(Stored data entries)
Definition colorAt (index : nat) (palette : option (list jstring)) : jstring :=
  let colors := match palette with
                | Some ((_ :: _) as p) => p
                | _ => getDashboardChartColors (S index)
                end in
  match colors with
  | [] => DEFAULT_FLOW_CHART_COLOR
  | _ => coalesce (colors !! (index mod length colors)%nat) DEFAULT_FLOW_CHART_COLOR
  end.

Definition colorPalette (colorCount : nat) (palette : option (list jstring)) : list jstring :=
  match palette with
  | Some ((_ :: _) as p) => p
  | _ => match getDashboardChartColors colorCount with
         | [] => [DEFAULT_FLOW_CHART_COLOR]
         | colors => colors
         end
  end.

Definition stableColorMap (keys : list jstring) (palette : option (list jstring)) : list (jstring * jstring) :=
  let uniqueKeys := uniq keys in
  let colors := colorPalette (length uniqueKeys) palette in
  imap (fun index key => (key, colorAt index (Some colors))) uniqueKeys.

Definition byValueThenLabel (a b : DashboardFlowNode) : Z :=
  cmp_then (n_value b - n_value a) (localeCompare (n_label a) (n_label b)).

Definition byRank (a b : FlowNodeRank) : Z :=
  cmp_then (rank_value b - rank_value a)
    (cmp_then (localeCompare (label (rank_node a)) (label (rank_node b)))
              (localeCompare (id (rank_node a)) (id (rank_node b)))).

Definition byEnds (a b : DashboardFlowLink) : Z :=
  cmp_then (localeCompare (l_source a) (l_source b)) (localeCompare (l_target a) (l_target b)).

(** The set of the ids that make the cut in a column. *)
Definition topIds (limit : Z) (ranks : list (jstring * FlowNodeRank)) : list jstring :=
  map (fun r => id (rank_node r)) (take (Z.to_nat limit) (js_sort byRank (map snd ranks))).

Definition buildTopNodeSets (rows : list FlowQuotaDataItem) (metric : FlowMetric) (stages : list FlowNodeKind)
    (limit : option Z) (ctx : FlowPathContext) : option TopSets :=
  match limit with
  | None => None
  | Some limit => Some (prod_map Datatypes.id (topIds limit) <$> stageTotals rows metric stages ctx)
  end.

Definition preparePaths (rows : list FlowQuotaDataItem) (stages : list FlowNodeKind) (ctx : FlowPathContext)
    (top : option TopSets) (mode : FlowOverflowMode) (labeler : option (FlowNodeKind -> jstring))
    : list PreparedFlowPath :=
  omap (fun row => (fun p => MkPrepared p (rowMetrics row)) <$>
                   applyTopNodeLimit (flowPathForStages row stages ctx) top mode labeler) rows.
Record ApplyMessageEditResult := MkEdit { edited : list Message; shouldSend : bool }.

Definition applyMessageEdit (ids : jstring * jstring) (messages : list Message) (messageKey c : jstring)
    (shouldSubmit : bool) (submitted : Z) : option ApplyMessageEditResult :=
  match messageIndex messages messageKey with
  | None => None
  | Some i =>
      let updated := map (fun m => if jeqb (key m) messageKey
                                   then withCreatedAt (if shouldSubmit then Some submitted else createdAt m)
                                          (updateCurrentVersionContent m c)
                                   else m) messages in
      match updated !! i with
      | Some m => if negb shouldSubmit || negb (bool_decide (from m = USER)) then Some (MkEdit updated false)
                  else Some (MkEdit (take (i + 1) updated ++
                                     [createLoadingAssistantMessage ids.1 ids.2 submitted]) true)
      | None => None
      end
  end.

Definition getEditingMessageContent (messages : list Message) (editingKey : option jstring) : jstring :=
  match editingKey with
  | None => []
  | Some k => if negb (truthy k) then []
              else match List.find (fun m => jeqb (key m) k) messages with
                   | Some m => getMessageContent m
                   | None => []
                   end
  end.

Record ChatMessageRenderState := MkRender { alwaysShowActions : bool; render_content : jstring; isEditing : bool }.

Definition getChatMessageRenderState (messages : list Message) (m : Message) (index : nat)
    (editingKey : option jstring) : ChatMessageRenderState :=
  MkRender ((Z.of_nat index =? Z.of_nat (length messages) - 1) && bool_decide (from m = ASSISTANT))
    (getMessageContent m) (bool_decide (editingKey = Some (key m))).

(** ** message-content-utils.ts *)

Record MessageContentState := MkContentState {
  displayContent : jstring; hasSources : bool; isAssistant : bool; showLoader : bool; showMessageContent : bool;
  st_sources : list (jstring * jstring); reasoningContent : option jstring
}.

Definition shouldShowMessageLoader (m : Message) (assistant : bool) (versionContent : jstring) : bool :=
  assistant && negb (isReasoningStreamingNow m) &&
  (bool_decide (status m = Some LOADING) ||
   (bool_decide (status m = Some STREAMING) && negb (truthy versionContent))).

Definition shouldShowMessageContent (m : Message) (versionContent : jstring) : bool :=
  (bool_decide (from m = USER) || negb (isReasoningStreamingNow m)) && truthy versionContent.

Definition getDisplayContent (m : Message) (versionContent : jstring) : jstring :=
  if negb (bool_decide (from m = ASSISTANT)) then versionContent
  else if negb (includes versionContent open_tag) then versionContent
  else visibleContent (parseThinkTags versionContent).

(** [hasReasoning] is [reasoningContent <> None]. *)
Definition getMessageContentState (m : Message) (versionContent : jstring) : MessageContentState :=
  let assistant := bool_decide (from m = ASSISTANT) in
  let srcs := coalesce (sources m) [] in
  let rc := if assistant then r_content <$> reasoning m else None in
  MkContentState (getDisplayContent m versionContent) (match srcs with [] => false | _ => true end) assistant
    (shouldShowMessageLoader m assistant versionContent) (shouldShowMessageContent m versionContent) srcs
    (match rc with Some r => if truthy r then Some r else None | None => None end).
Lemma normalize_storable now m : storable m -> normalizeStoredMessageForLoad now m = (m, false).
Proof.
  intros [_ _ Hp Hc Hr]. unfold normalizeStoredMessageForLoad. cbv zeta.
  set (vs := map _ (versions m)). assert (existsb snd vs = false) as ->.
  { unfold vs. clear - Hc. induction Hc as [|v l [Hv Hl] _ IH]; [done|]. cbn [map existsb].
    by rewrite (unrepeated_kept _ Hv), truncate_short, !jeqb_refl, IH. }
  set (r := _ <$> reasoning m). assert (r_content <$> r = r_content <$> reasoning m) as E.
  { unfold r. destruct (reasoning m) as [r'|]; [|done]. cbn. by rewrite truncate_short by (by apply Hr). }
  rewrite (bool_decide_eq_true_2 _ E). cbn [negb orb]. by rewrite Hp.
Qed.

Lemma stored_storable m : storable m -> storable (stored m).
Proof. by intros []. Qed.

Lemma trim_small ms : (length ms <= MAX_STORED_MESSAGES)%nat -> trimMessages ms = ms.
Proof. intros Hl. unfold trimMessages. by rewrite (proj2 (Nat.leb_le _ _) Hl). Qed.

Lemma trim_loop_small l : forall total result, (total + total_size l <= MAX_LOADED_MESSAGES_CHARS)%nat ->
  trim_loop total result l = rev l ++ result.
Proof.
  induction l as [|m l IH]; intros total result Hs; [done|]. change (total_size (m :: l)) with (getMessageSize m + total_size l)%nat in Hs.
  cbn [trim_loop rev]. cbv zeta. rewrite (proj2 (Nat.ltb_ge _ _)), andb_false_r by lia. rewrite IH by lia. by rewrite <- app_assoc.
Qed.

Lemma total_size_rev ms : total_size (rev ms) = total_size ms.
Proof.
  unfold total_size. induction ms as [|m ms IH]; [done|]. cbn [rev]. rewrite map_app, list_sum_app, IH.
  change (list_sum (map getMessageSize (m :: ms))) with (getMessageSize m + list_sum (map getMessageSize ms))%nat.
  change (list_sum (map getMessageSize [m])) with (getMessageSize m + 0)%nat. lia.
Qed.
Lemma response_settles t e1 e2 now now' response h : handler_ok h ->
  let h' := sendNonStreamingChat_end t e1 e2 now (requestGeneration h) response h in
  isPendingAssistantMessage (last (shown now' h')) = false /\ isRequesting h' = false.
Proof.
  intros Hok h'. unfold h', sendNonStreamingChat_end.
  assert (ignored (requestGeneration h) h = false) as ->.
  { unfold ignored. rewrite Nat.eqb_refl, orb_false_r. apply bool_decide_eq_false. intros Hin.
    pose proof (ok_aborted h Hok) as H. rewrite Forall_forall in H. specialize (H _ Hin). cbn in H. lia. }
  set (x := match response with inl _ => _ | inr _ => _ end).
  assert (requestGeneration x = requestGeneration h /\ isPendingAssistantMessage (last (shown now' x)) = false) as [Hg Hx].
  { unfold x. destruct response as [choices|error].
    - destruct (hasChatCompletionChoice choices) eqn:E; cbn [negb].
      + rewrite dispatch_generation. split; [done|]. by apply dispatch_settles.
      + split; [|by apply error_settles]. unfold handleStreamError. rewrite Nat.eqb_refl. cbn [negb].
        rewrite dispatch_generation. cbn. apply flush_generation.
    - split; [|by apply error_settles]. unfold handleStreamError. rewrite Nat.eqb_refl. cbn [negb].
      rewrite dispatch_generation. cbn. apply flush_generation. }
  rewrite finish_shown. split; [done|]. unfold finishRequest. by rewrite Hg, Nat.eqb_refl.
Qed.

(** *** The text of an answer *)

(** The ways to cut a list in two. *)
Definition cuts {A} (l : list A) : list (list A * list A) :=
  map (fun n => (take n l, drop n l)) (seq 0 (S (length l))).

Lemma in_cuts {A} (a b : list A) : In (a, b) (cuts (a ++ b)).
Proof.
  apply in_map_iff. exists (length a). rewrite take_app_length, drop_app_length. split; [done|].
  apply in_seq. rewrite length_app. lia.
Qed.

(** No run of chunks starts with the text of the run before it: where it does, the
    later text is taken for a snapshot that replaces the earlier. *)
Definition lossless (chunks : list jstring) : bool :=
  forallb (fun c1 => forallb (fun c2 => forallb (fun c3 =>
    negb (truthy (concat c2.1) && startsWith (concat c3.1) (concat c2.1)))
    (cuts c2.2)) (cuts c1.2)) (cuts chunks).

Lemma lossless_merge a x y c :
  lossless (a ++ x ++ y ++ c) = true -> mergeContent (concat x) (concat y) = concat (x ++ y).
Proof.
  intros H. unfold lossless in H. rewrite forallb_forall in H. specialize (H _ (in_cuts a (x ++ y ++ c))). cbn [fst snd] in H.
  rewrite forallb_forall in H. specialize (H _ (in_cuts x (y ++ c))). cbn [fst snd] in H.
  rewrite forallb_forall in H. specialize (H _ (in_cuts y c)). cbn [fst snd] in H.
  unfold mergeContent. apply negb_true_iff in H. by rewrite H, concat_app.
Qed.

(** The content chunks a request receives, and the events of a stream: chunks of the text and of reasoning, plugin
    events, timers, renders, and callbacks of earlier requests. *)
Definition chunk_of (g : nat) (e : ChatEvent) : option jstring :=
  match e with EUpdate _ _ _ _ g' u_content c => if (g' =? g)%nat then Some c else None | _ => None end.
Definition chunks_of (g : nat) (es : list ChatEvent) : list jstring := omap (chunk_of g) es.
Definition streams (g : nat) (e : ChatEvent) : bool :=
  is_tick e || stale g e || match e with EUpdate _ _ _ _ g' _ _ => (g' =? g)%nat | _ => false end.

(** An update of the request, and the chunks of the text it carries. *)
Inductive carried (g : nat) : Update -> list jstring -> Prop :=
| carried_flush r x : carried g (UFlush g r (concat x)) x
| carried_plugin i e : carried g (UPlugin g i e) [].

(** The chunks received are shown, wait in updates, or wait for the timer. *)
Definition streaming (g : nat) (pre : list Message) (chunks rest : list jstring) (h : Handler) : Prop :=
  requestGeneration h = g /\ p_generation (pendingStreamChunks h) = g /\
  exists m a batches p,
    messages h = pre ++ [m] /\ from m = ASSISTANT /\ isAssistantMessagePending m = true /\
    getMessageContent m = concat a /\ Forall2 (carried g) (updates h) batches /\
    pending_content (pendingStreamChunks h) = concat p /\
    chunks = a ++ concat batches ++ p ++ rest.
(* ===== verification/ChatSession.v ===== *)
(** * A chat, from the question to what the page shows

    The conversation hook, the chat handler and the stream controller put together
    (features/playground/hooks/use-playground-conversation.ts, use-chat-handler.ts and
    use-stream-request.ts): what the visitor asks, what the server sends, timers and renders reach
    the composed machine in any order.  A small machine says what a chat is meant to be - a
    conversation, the text received for its last answer, and whether the answer goes on, is
    complete, failed or was stopped - and the composed machine is shown to implement it. *)

From S2P Require Import Prelude JsValue Playground StreamController ChatHandler.

(** ** use-playground-conversation.ts *)

(** What the hook calls: [updateMessages] with a list or a function, and [sendChat]. *)
Inductive page_call :=
| CallUpdate (l : list Message)
| CallUpdateWith (f : list Message -> list Message)
| CallSend (l : list Message).

Definition handleSendMessage (ids : jstring * jstring * (jstring * jstring)) (now : Z) (messages : list Message)
    (text : jstring) : list page_call :=
  let nextMessages := appendUserMessagePair ids messages text now in [CallUpdate nextMessages; CallSend nextMessages].

Definition handleRegenerateMessage (ids : jstring * jstring) (now : Z) (messages : list Message) (message_key : jstring)
    : list page_call :=
  match createRegeneratedMessages ids messages message_key now with
  | None => []
  | Some nextMessages => [CallUpdate nextMessages; CallSend nextMessages]
  end.

(** The key that is edited afterwards, and the calls. *)
Definition applyEdit (ids : jstring * jstring) (now : Z) (messages : list Message) (editingMessageKey : option jstring)
    (newContent : jstring) (shouldSubmit : bool) : option jstring * list page_call :=
  match editingMessageKey with
  | Some ((_ :: _) as k) =>
      match applyMessageEdit ids messages k newContent shouldSubmit now with
      | None => (editingMessageKey, [])
      | Some editResult =>
          (None, CallUpdate (edited editResult) ::
                 if shouldSend editResult then [CallSend (edited editResult)] else [])
      end
  | _ => (editingMessageKey, [])
  end.

Definition handleDeleteMessage (message_key : jstring) : list page_call :=
  [CallUpdateWith (fun previousMessages => removeMessageByKey previousMessages message_key)].

(** ** The composed machine *)

(** [open_requests]: the requests that are not streamed and have no response yet. *)
Record Session := MkSession { controller : Controller; handler : Handler; open_requests : list nat }.

Definition initialSession (l : list Message) : Session := MkSession initialController (initialHandler l) [].

(** How a callback runs: whether the renderer takes its updates at once, when, and the id it draws. *)
Record Delivery := MkDelivery { d_eager1 : bool; d_eager2 : bool; d_now : Z; d_nanoid : jstring }.

(** What the server sends on a stream. *)
Inductive stream_event :=
| OnHeaders (request : nat) (headers : jstring + unit) (starts : bool)
| OnMessage (target : nat) (data : option jstring)
| OnErrorEvent (target : nat) (readyState : option Z) (data : option jstring)
| OnReadyState (target : nat) (eventReadyState status : option Z).

Inductive session_event :=
| Command (calls : list page_call) (config : PlaygroundConfig) (enabled : ParameterEnabled) (eager : bool) (now : Z)
| Stream (e : stream_event) (ds : nat -> Delivery)
| Respond (request : nat) (response : option (list Choice) + jsval) (d : Delivery)
| TimerFires (eager : bool) (now : Z)
| Renders (now : Z)
| StopAsked (eager1 eager2 : bool) (now : Z).

Section Sessions.
Context (parse : jstring -> option jsval) (stringify : jsval -> jstring) (t : jstring -> jstring).

Definition stream_step (e : stream_event) (c : Controller) : Controller :=
  match e with
  | OnHeaders g h b => if bool_decide (g ∈ awaiting c) then send_headers g h b c else c
  | OnMessage target d => onMessage parse stringify target d c
  | OnErrorEvent target r d => onErrorEvent parse target r d c
  | OnReadyState target r st => onReadyStateChange target r st c
  end.

(** A delta that is not a string is passed on as it is; the model keeps strings. *)
Definition chunk_text (v : jsval) : jstring := asString v.

(** A callback of the controller is one of the handler, of the same generation. *)
Definition deliver1 (d : Delivery) (k : Callback) (h : Handler) : Handler :=
  match k with
  | OnUpdate g u => handleStreamUpdate parse (d_eager1 d) (d_eager2 d) (d_now d) (d_nanoid d) g (u_type u) (chunk_text (u_chunk u)) h
  | OnComplete g => handleStreamComplete (d_eager1 d) (d_eager2 d) (d_now d) g h
  | OnError g m code => handleStreamError t (d_eager1 d) (d_eager2 d) (d_now d) g m code h
  end.

Fixpoint deliver (ds : nat -> Delivery) (n : nat) (ks : list Callback) (h : Handler) : Handler :=
  match ks with
  | [] => h
  | k :: ks => deliver ds (S n) ks (deliver1 (ds n) k h)
  end.

(** The callbacks of a step. *)
Definition new_calls (c c' : Controller) : list Callback := drop (length (called c)) (called c').

Definition page_call_step (config : PlaygroundConfig) (enabled : ParameterEnabled) (eager : bool) (now : Z) (s : Session)
    (call : page_call) : Session :=
  match call with
  | CallUpdate l => MkSession (controller s) (onMessageUpdate eager now (UPage (fun _ => l)) (handler s)) (open_requests s)
  | CallUpdateWith f => MkSession (controller s) (onMessageUpdate eager now (UPage f) (handler s)) (open_requests s)
  | CallSend l =>
      let h := sendChat l config enabled (handler s) in
      if c_stream config then MkSession (send_begin (controller s)) h (open_requests s)
      else MkSession (stop (controller s)) h (requestGeneration h :: open_requests s)
  end.

Definition session_step (s : Session) (e : session_event) : Session :=
  match e with
  | Command calls config enabled eager now => foldl (page_call_step config enabled eager now) s calls
  | Stream e ds =>
      let c := stream_step e (controller s) in
      MkSession c (deliver ds 0 (new_calls (controller s) c) (handler s)) (open_requests s)
  | Respond g response d =>
      if bool_decide (g ∈ open_requests s)
      then MkSession (controller s)
             (sendNonStreamingChat_end t (d_eager1 d) (d_eager2 d) (d_now d) g response (handler s))
             (List.filter (fun g' => negb (g' =? g)%nat) (open_requests s))
      else s
  | TimerFires eager now => MkSession (controller s) (fireTimer eager now (handler s)) (open_requests s)
  | Renders now => MkSession (controller s) (render now (handler s)) (open_requests s)
  | StopAsked e1 e2 now =>
      MkSession (stop (controller s)) (stopGeneration e1 e2 now (handler s)) (open_requests s)
  end.

Definition session_run (s : Session) (es : list session_event) : Session := foldl session_step s es.

(** ** What a chat is meant to be *)

Inductive Phase := Answering | Answered | Failed | Stopped.

(** No question yet, or the conversation before the answer, the text received for it, in the
    pieces it came in, and how far it is. *)
Inductive Chat :=
| Idle (l : list Message)
| Turn (before : list Message) (received : list jstring) (phase : Phase).

(** What happens to a chat. *)
Inductive chat_event :=
| Asked (l : list Message)
| Received (piece : jstring)
| Completed
| Refused
| Responded (content : jstring)
| WasStopped.

Definition spec_step (c : Chat) (e : chat_event) : Chat :=
  match e, c with
  | Asked l, _ => Turn (removelast l) [] Answering
  | Received x, Turn before received Answering => Turn before (received ++ [x]) Answering
  | Completed, Turn before received Answering => Turn before received Answered
  | Refused, Turn before received Answering => Turn before received Failed
  | Responded x, Turn before _ Answering => Turn before [x] Answered
  | WasStopped, Turn before received _ => Turn before received Stopped
  | _, c => c
  end.

Definition spec_run (c : Chat) (es : list chat_event) : Chat := foldl spec_step c es.

(** ** What is heard

    What the visitor does and the server sends stand for, of their own: which request is the last one,
    and what its answer comes through.  Nothing here mentions the controller or the handler. *)

(** No answer is expected any more, or the headers of the stream, the messages of a stream, or the response. *)
Inductive Link := NoAnswer | AwaitsHeaders | Reads (stream : nat) | AwaitsResponse.

(** Requests are numbered as they are made or stopped, streams as they are opened. *)
Record Line := MkLine { made : nat; opened : nat; link : Link }.

(** The text of a message of the server: that of its first choice, whatever else the message carries; [None] where
    the message is none. *)
Definition said (data : jstring) : option (list jstring) :=
  match parse data with
  | None | Some JNull => None
  | Some v =>
      Some match jget v (js "choices") with
           | JArr (choice :: _) =>
               let text := jget (jget choice (js "delta")) (js "content") in
               if jtruthy text then [chunk_text text] else []
           | _ => []
           end
  end.

Definition hear_call (config : PlaygroundConfig) (ln : Line) (call : page_call) : Line * list chat_event :=
  match call with
  | CallSend l => (MkLine (S (made ln)) (opened ln) (if c_stream config then AwaitsHeaders else AwaitsResponse), [Asked l])
  | _ => (ln, [])
  end.

Fixpoint hear_calls (config : PlaygroundConfig) (ln : Line) (calls : list page_call) : Line * list chat_event :=
  match calls with
  | [] => (ln, [])
  | call :: calls =>
      let (ln, es) := hear_call config ln call in
      let (ln, es') := hear_calls config ln calls in (ln, es ++ es')
  end.

(** The last request is over. *)
Definition over (ln : Line) (e : chat_event) : Line * list chat_event := (MkLine (made ln) (opened ln) NoAnswer, [e]).

(** The server on a stream: its headers count for the last request, its messages for the stream that is read. *)
Definition hear_stream (ln : Line) (e : stream_event) : Line * list chat_event :=
  match e, link ln with
  | OnHeaders request headers starts, AwaitsHeaders =>
      if (request =? made ln)%nat
      then match headers with
           | inl _ => over ln Refused
           | inr _ =>
               let ln' := MkLine (made ln) (S (opened ln)) (Reads (opened ln)) in
               if starts then (ln', []) else over ln' Refused
           end
      else (ln, [])
  | OnMessage target data, Reads stream =>
      if (target =? stream)%nat
      then let data := coalesce data [] in
           if jeqb data (js "[DONE]") then over ln Completed
           else match said data with
                | Some pieces => (ln, map Received pieces)
                | None => over ln Refused
                end
      else (ln, [])
  | OnErrorEvent target readyState _, Reads stream =>
      if (target =? stream)%nat && negb (bool_decide (readyState = Some 2)) then over ln Refused else (ln, [])
  | OnReadyState target (Some r) (Some status), Reads stream =>
      if (target =? stream)%nat && (2 <=? r) && negb (status =? 200) then over ln Refused else (ln, [])
  | _, _ => (ln, [])
  end.

(** Timers, renders, and what comes of earlier requests are nothing. *)
Definition hear (ln : Line) (e : session_event) : Line * list chat_event :=
  match e with
  | Command calls config _ _ _ => hear_calls config ln calls
  | Stream e _ => hear_stream ln e
  | Respond request response _ =>
      match link ln with
      | AwaitsResponse =>
          if (request =? made ln)%nat
          then over ln match response with
                       | inl (Some (c :: _)) => Responded (coalesce (ch_content c) [])
                       | _ => Refused
                       end
          else (ln, [])
      | _ => (ln, [])
      end
  | TimerFires _ _ | Renders _ => (ln, [])
  | StopAsked _ _ _ => (MkLine (S (made ln)) (opened ln) NoAnswer, [WasStopped])
  end.

Fixpoint heard (ln : Line) (es : list session_event) : list chat_event :=
  match es with
  | [] => []
  | e :: es => let (ln, heard_now) := hear ln e in heard_now ++ heard ln es
  end.

Definition no_request : Line := MkLine 0 0 NoAnswer.
End Sessions.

* _WHAT TO WORK ON_
From the entries above, copy each line holding "foldl".

* _TASK RESPONSE_
  | Command calls config enabled eager now => foldl (page_call_step config enabled eager now) s calls
Definition session_run (s : Session) (es : list session_event) : Session := foldl session_step s es.
Definition spec_run (c : Chat) (es : list chat_event) : Chat := foldl spec_step c es.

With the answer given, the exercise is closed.